Canonicalisation is the prerequisite for hashing. Without a deterministic representation, identical metadata could produce different hashes depending on field ordering, whitespace, or serialisation choices, undermining the entire certification chain.
Field selection
Only rights-determinative fields are included in the canonical form. Fields that relate to processing history, engagement metrics, or internal workflow state are excluded.
| Included | Excluded |
|---|---|
| ISRC | Engagement metrics (play counts, listener statistics) |
| ISWC(s) | Source-specific identifiers (Spotify URI, MusicBrainz MBID) |
| Title | Confidence scores from enrichment |
| Artist | Internal workflow state |
| Writers (name, IPI, role, share %) | Enrichment log metadata |
| Performers (name, role) | Processing timestamps (except certification date) |
| Release date | Source provenance records |
| Duration (milliseconds) | |
| Territory registrations | |
| Publisher chains |
This separation ensures that the hash represents the substance of the rights claim — the data that determines who is owed what — rather than artefacts of how the data was assembled. Two tracks with identical rights-critical data will always produce the same hash, even if they were enriched at different times or through different source orderings.

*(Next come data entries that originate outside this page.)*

(* ===== verification/KeeperInstances.v ===== *)
(** * A concrete world for the witnesses

    A ledger of finite maps with an account table, and the proofs that it
    satisfies the laws of the keepers. *)

From S2P Require Import Prelude Sdk Schedule SdkInstances Clawback Keepers Erc20Types.

(** An ERC20 contract: its name, symbol and decimals, and the balances. *)
Record token := mkToken { tk_name : string; tk_symbol : string; tk_decimals : Z; tk_bal : gmap string Z }.

(** The contracts by address, and the bank's metadata by base denomination. *)
Record evm_store := mkEvm { ev_tokens : gmap string token; ev_meta : gmap string Metadata }.
Definition no_evm : evm_store := mkEvm ∅ ∅.

Record world := mkWorld {
  w_bal : gmap string coins;
  w_supply : gmap string Z;
  w_acc : gmap string (account coins);
  w_seq : gmap string Z;
  w_bonded : gmap string Z;
  w_evm : evm_store;
}.

Definition norm (c : coins) : coins := filter (λ kv, 0 < kv.2 ∧ kv.1 ≠ EmptyString) c.

Lemma norm_valid c : gcoins_valid (norm c) = true.
Proof.
  rewrite gcoins_valid_spec. intros d v. unfold norm. rewrite map_lookup_filter_Some.
  by intros [_ ?].
Qed.

Lemma norm_id c : gcoins_valid c = true → norm c = c.
Proof.
  rewrite gcoins_valid_spec. intros Hv. unfold norm. apply map_filter_id.
  intros d v E. simpl. by apply (Hv d).
Qed.

Definition w_all (x : world) (a : string) : coins := norm (default ∅ (w_bal x !! a)).

Definition w_set_bal (x : world) (a : string) (c : coins) : world :=
  mkWorld (<[a:=c]> (w_bal x)) (w_supply x) (w_acc x) (w_seq x) (w_bonded x) (w_evm x).

Definition w_credit (x : world) (a : string) (c : coins) : world :=
  w_set_bal x a (coins_add (w_all x a) c).
Definition w_debit (x : world) (a : string) (c : coins) : world :=
  w_set_bal x a (merge gcoins_diff (w_all x a) c).
Definition w_add_supply (x : world) (sign : Z) (c : coins) : world :=
  mkWorld (w_bal x) (union_with (λ v w, Some (v + w)) (w_supply x) ((λ v, sign * v) <$> c))
          (w_acc x) (w_seq x) (w_bonded x) (w_evm x).

Definition w_mod (m : string) : string := String.append "module/" m.

Definition w_send (f t : string) (c : coins) : M world unit := λ x,
  if gcoins_valid c && gcoins_lte c (w_all x f)
  then (Ok tt, w_credit (w_debit x f c) t c) else (Err (ErrExternal "insufficient funds"), x).
Definition w_mint (m : string) (c : coins) : M world unit := λ x,
  if gcoins_valid c then (Ok tt, w_add_supply (w_credit x (w_mod m) c) 1 c)
  else (Err (ErrExternal "invalid coins"), x).
Definition w_burn (m : string) (c : coins) : M world unit := λ x,
  if gcoins_valid c && gcoins_lte c (w_all x (w_mod m))
  then (Ok tt, w_add_supply (w_debit x (w_mod m) c) (-1) c)
  else (Err (ErrExternal "insufficient funds"), x).

Definition w_lookup (x : world) (a : string) : option (account coins) :=
  acc ← w_acc x !! a; if String.eqb (acc_address acc) a then Some acc else None.
Definition w_set_acc (acc : account coins) (x : world) : world :=
  mkWorld (w_bal x) (w_supply x) (<[acc_address acc:=acc]> (w_acc x)) (w_seq x) (w_bonded x) (w_evm x).
Definition w_rem_acc (acc : account coins) (x : world) : world :=
  mkWorld (w_bal x) (w_supply x) (delete (acc_address acc) (w_acc x)) (w_seq x) (w_bonded x) (w_evm x).

#[global] Instance w_accounts : AccountKeeper coins world := {
  GetAccount := w_lookup;
  SetAccount := w_set_acc;
  NewAccount _ x := x;
  RemoveAccount := w_rem_acc;
  GetSequence x a := w_seq x !! a;
  module_addr := w_mod;
  HasModuleAccount _ := ret true;
}.

#[global] Instance w_bank : BankKeeper coins world := {
  GetBalance x a d := gcoins_amount (w_all x a) d;
  GetAllBalances := w_all;
  GetSupply x d := default 0 (w_supply x !! d);
  AccountBalances x a := kv_iter (w_all x a);
  SendCoins := w_send;
  MintCoins := w_mint;
  BurnCoins := w_burn;
  SendCoinsFromModuleToAccount m t := w_send (w_mod m) t;
  SendCoinsFromAccountToModule f m := w_send f (w_mod m);
  SendCoinsFromModuleToModule m n := w_send (w_mod m) (w_mod n);
  BlockedAddr a := String.eqb a "blocked";
  IsSendEnabledCoin _ d := negb (String.eqb d "disabled");
}.

#[global] Instance w_distr : DistrKeeper coins world := {
  FundCommunityPool c f := w_send f (w_mod "distribution") c;
  distr_addr := w_mod "distribution";
}.

#[global] Instance w_staking : StakingKeeper world := {
  GetDelegatorBonded x a := default 0 (w_bonded x !! a);
  GetDelegatorUnbonding _ _ := 0;
  BondDenom _ := "aevmos"%string;
  StakingTokenSupply x := default 0 (w_supply x !! "aevmos"%string);
  TotalBondedTokens x := map_fold (λ _ v acc, Z.max 0 v + acc) 0 (w_bonded x);
}.

#[global] Instance w_ethermint : Ethermint := {
  PowerReduction := 10^18;
  DefaultEVMDenom := "aevmos"%string;
}.

#[global] Instance w_address : SdkAddress := {
  acc_string a := String.append "evmos1" a;
  acc_from_bech32 s := if String.eqb (String.substring 0 6 s) "evmos1" && Nat.ltb 6 (String.length s)
                       then Some (String.substring 6 (String.length s - 6) s) else None;
}.

Lemma w_bech32_string a : a ≠ EmptyString → acc_from_bech32 (acc_string a) = Some a.
Proof.
  intros Ha. destruct a as [|c a]; [done|]. simpl. f_equal.
  induction a as [|d a IH]; simpl in *; [done|]. f_equal. f_equal. by injection IH.
Qed.

Lemma w_bech32_blank s : is_blank s = true → acc_from_bech32 s = None.
Proof.
  intros Hb. simpl. destruct (String.eqb_spec (String.substring 0 6 s) "evmos1") as [E|]; [exfalso|done].
  destruct s as [|a [|b [|c s]]]; [done..|]. injection E as -> -> -> _. done.
Qed.

#[global] Instance w_address_laws : SdkAddressLaws.
Proof.
  assert (Hne : ∀ s a, acc_from_bech32 s = Some a → a ≠ EmptyString).
  { simpl. intros s a. destruct (_ && Nat.ltb 6 (String.length s)) eqn:E; [|done].
    apply andb_true_iff in E as [_ E]. apply Nat.ltb_lt in E. intros [= <-] Hz. apply (f_equal String.length) in Hz.
    rewrite length_substring in Hz. simpl in Hz. lia. }
  constructor; [exact w_bech32_blank|exact Hne|]. intros s a Ha. by apply w_bech32_string, (Hne s).
Qed.

#[global] Instance w_base : SdkBaseVesting coins := {
  LockedCoinsFromVesting b v := coins_sub v (coins_min v (DelegatedVesting b));
  base_TrackDelegation b _ _ _ := Ok b;
  base_Validate _ := Ok tt;
}.

(** ** The laws *)

Lemma w_all_set x a c b :
  gcoins_valid c = true → w_all (w_set_bal x a c) b = if decide (b = a) then c else w_all x b.
Proof.
  intros Hv. unfold w_all, w_set_bal. simpl. rewrite lookup_insert.
  repeat case_decide; simplify_eq; simpl; auto. by apply norm_id.
Qed.

Lemma w_credit_spec x a c b d :
  gcoins_valid c = true →
  gcoins_amount (w_all (w_credit x a c) b) d =
  gcoins_amount (w_all x b) d + at_addr b a (gcoins_amount c d).
Proof.
  intros Hv. unfold w_credit, at_addr.
  rewrite w_all_set by (exact (valid_add (w_all x a) c (norm_valid _) Hv)).
  case_decide; [subst|lia].
  exact (amount_add (w_all x a) c d (norm_valid _) Hv).
Qed.

Lemma w_debit_spec x a c b d :
  gcoins_valid c = true → gcoins_lte c (w_all x a) = true →
  gcoins_amount (w_all (w_debit x a c) b) d =
  gcoins_amount (w_all x b) d - at_addr b a (gcoins_amount c d).
Proof.
  intros Hc Hle. rewrite gcoins_lte_spec in Hle by apply norm_valid.
  destruct (gcoins_sub_spec (w_all x a) c) as [Hv Ha]; [apply norm_valid|done|done|].
  unfold w_debit, at_addr. rewrite w_all_set by done. case_decide; [subst; apply Ha|lia].
Qed.

Lemma w_send_transferred f t c x x' :
  w_send f t c x = (Ok tt, x') → transferred (C := coins) f t c x x'.
Proof.
  unfold w_send. destruct (gcoins_valid c) eqn:Hv; simpl; [|done].
  destruct (gcoins_lte c (w_all x f)) eqn:Hle; [|done]. intros E. injection E as <-.
  intros a d. simpl. rewrite w_credit_spec by done. rewrite w_debit_spec by done. lia.
Qed.

Lemma w_send_supply f t c x x' : w_send f t c x = (Ok tt, x') → w_supply x' = w_supply x.
Proof. unfold w_send. destruct (_ && _); intros E; [by injection E as <-|done]. Qed.

Lemma w_add_supply_spec x sign c d :
  default 0 (w_supply (w_add_supply x sign c) !! d) =
  default 0 (w_supply x !! d) + sign * gcoins_amount c d.
Proof.
  unfold w_add_supply, gcoins_amount. simpl. rewrite lookup_union_with, lookup_fmap.
  destruct (w_supply x !! d), (c !! d); simpl; lia.
Qed.

Lemma w_mint_spec m c x x' :
  w_mint m c x = (Ok tt, x') →
  (∀ a d, gcoins_amount (w_all x' a) d =
          gcoins_amount (w_all x a) d + at_addr a (w_mod m) (gcoins_amount c d)) ∧
  ∀ d, default 0 (w_supply x' !! d) = default 0 (w_supply x !! d) + gcoins_amount c d.
Proof.
  unfold w_mint. destruct (gcoins_valid c) eqn:Hv; [|done]. intros E. injection E as <-. split.
  - intros a d. by apply w_credit_spec.
  - intros d. rewrite w_add_supply_spec. simpl. lia.
Qed.

Lemma w_burn_spec m c x x' :
  w_burn m c x = (Ok tt, x') →
  (∀ a d, gcoins_amount (w_all x' a) d =
          gcoins_amount (w_all x a) d - at_addr a (w_mod m) (gcoins_amount c d)) ∧
  ∀ d, default 0 (w_supply x' !! d) = default 0 (w_supply x !! d) - gcoins_amount c d.
Proof.
  unfold w_burn. destruct (gcoins_valid c && _) eqn:E; [|done].
  apply andb_true_iff in E as [Hv Hle]. intros E. injection E as <-. split.
  - intros a d. by apply w_debit_spec.
  - intros d. rewrite w_add_supply_spec. simpl. lia.
Qed.

Lemma w_lookup_set acc x : w_lookup (w_set_acc acc x) (acc_address acc) = Some acc.
Proof.
  unfold w_lookup, w_set_acc. simpl. rewrite lookup_insert_eq. simpl. by rewrite String.eqb_refl.
Qed.

Lemma w_send_total f t (c : coins) x :
  gcoins_valid c = true → (∀ d, gcoins_amount c d ≤ gcoins_amount (w_all x f) d) → ∃ x', w_send f t c x = (Ok tt, x').
Proof. intros Hv Hle. unfold w_send. rewrite Hv, (proj2 (gcoins_lte_spec c (w_all x f) (norm_valid _)) Hle). by eexists. Qed.

#[global] Instance w_bank_laws : BankLaws coins world.
Proof.
  constructor; simpl.
  - intros. apply norm_valid.
  - done.
  - intros x a. split; [apply kv_iter_sorted|apply NoDup_kv_iter].
  - intros x a d v. rewrite elem_of_kv_iter. apply gcoins_amount_pos, norm_valid.
  - intros. by apply w_send_transferred.
  - intros. by apply w_send_transferred.
  - intros m t c x x'. unfold w_send. by destruct (gcoins_valid c).
  - intros f t c x x'. unfold w_send. by destruct (gcoins_valid c).
  - intros m t c x Hv Hle _. by apply w_send_total.
  - intros. by apply w_send_transferred.
  - intros. by apply w_send_transferred.
  - intros. by apply w_mint_spec.
  - intros. by apply w_burn_spec.
  - intros m n c x x' d Hs. by rewrite (w_send_supply _ _ _ _ _ Hs).
  - intros m n c x x' d Hs. by rewrite (w_send_supply _ _ _ _ _ Hs).
  - intros m n c x x' d Hs. by rewrite (w_send_supply _ _ _ _ _ Hs).
  - intros m t d a x e x'. unfold w_send. destruct (_ && _); intros; by simplify_eq.
  - intros m d a x e x'. unfold w_mint. destruct (gcoins_valid _); intros; by simplify_eq.
  - intros f t c x o x' a acc. unfold w_send. destruct (_ && _); intros; by simplify_eq.
  - done.
  - done.
  - done.
  - intros m x o x' a d Hr. unfold ret in Hr. by simplify_eq.
  - intros acc x a Ha. unfold w_lookup, w_rem_acc. simpl. by rewrite lookup_delete_ne.
  - intros. apply w_lookup_set.
  - intros x a acc. unfold w_lookup. destruct (w_acc x !! a) as [acc'|]; simpl; [|done].
    destruct (String.eqb_spec (acc_address acc') a); intros; by simplify_eq.
Qed.

#[global] Instance w_distr_laws : DistrLaws coins world.
Proof.
  constructor; simpl.
  - intros c m x Hv Hle. by apply w_send_total.
  - intros. by apply w_send_transferred.
  - intros d a f x e x'. unfold w_send. destruct (_ && _); intros; by simplify_eq.
  - intros c f x o x' a. unfold w_send. destruct (_ && _); intros; by simplify_eq.
  - intros c f x x' d Hs. by rewrite (w_send_supply _ _ _ _ _ Hs).
Qed.

#[global] Instance w_staking_laws : StakingLaws world.
Proof.
  constructor. intros x. simpl. apply (map_fold_weak_ind (λ r _, 0 ≤ r)); [lia|]. intros. lia.
Qed.

#[global] Instance w_base_laws : SdkBaseVestingLaws coins.
Proof.
  constructor. intros b v c d Hv Hd Hs.
  destruct (coins_sub_inv v (coins_min v (DelegatedVesting b)) c Hv
    (valid_min _ _ Hv Hd) Hs) as [_ Hc].
  etransitivity; [exact (Hc d)|]. f_equal. exact (amount_min v (DelegatedVesting b) d Hv Hd).
Qed.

Deterministic serialisation
The canonical form is constructed through a strictly defined serialisation process:
Step-by-step process
-
Extract rights-critical fields — Only the fields listed in the "Included" column above are retained. All other fields are discarded. Null or empty values are removed.
-
Sort all keys alphabetically — The top-level keys of the data structure are sorted in lexicographic order. This eliminates variation caused by different insertion orderings in the source data.
-
Normalise writer arrays — Writers are sorted first by IPI number (lexicographic), then by name. Each writer entry is normalised to a consistent structure:
{name, ipi, role, share}. -
Normalise performer arrays — Performers are sorted by role, then by name.
-
Sort nested structures — Territory registrations, publisher chains, and ISWC collections are sorted by their respective keys.
-
Serialise as compact JSON — The data is serialised using the following parameters:
json.dumps(data, sort_keys=True, separators=(',', ':'), ensure_ascii=True)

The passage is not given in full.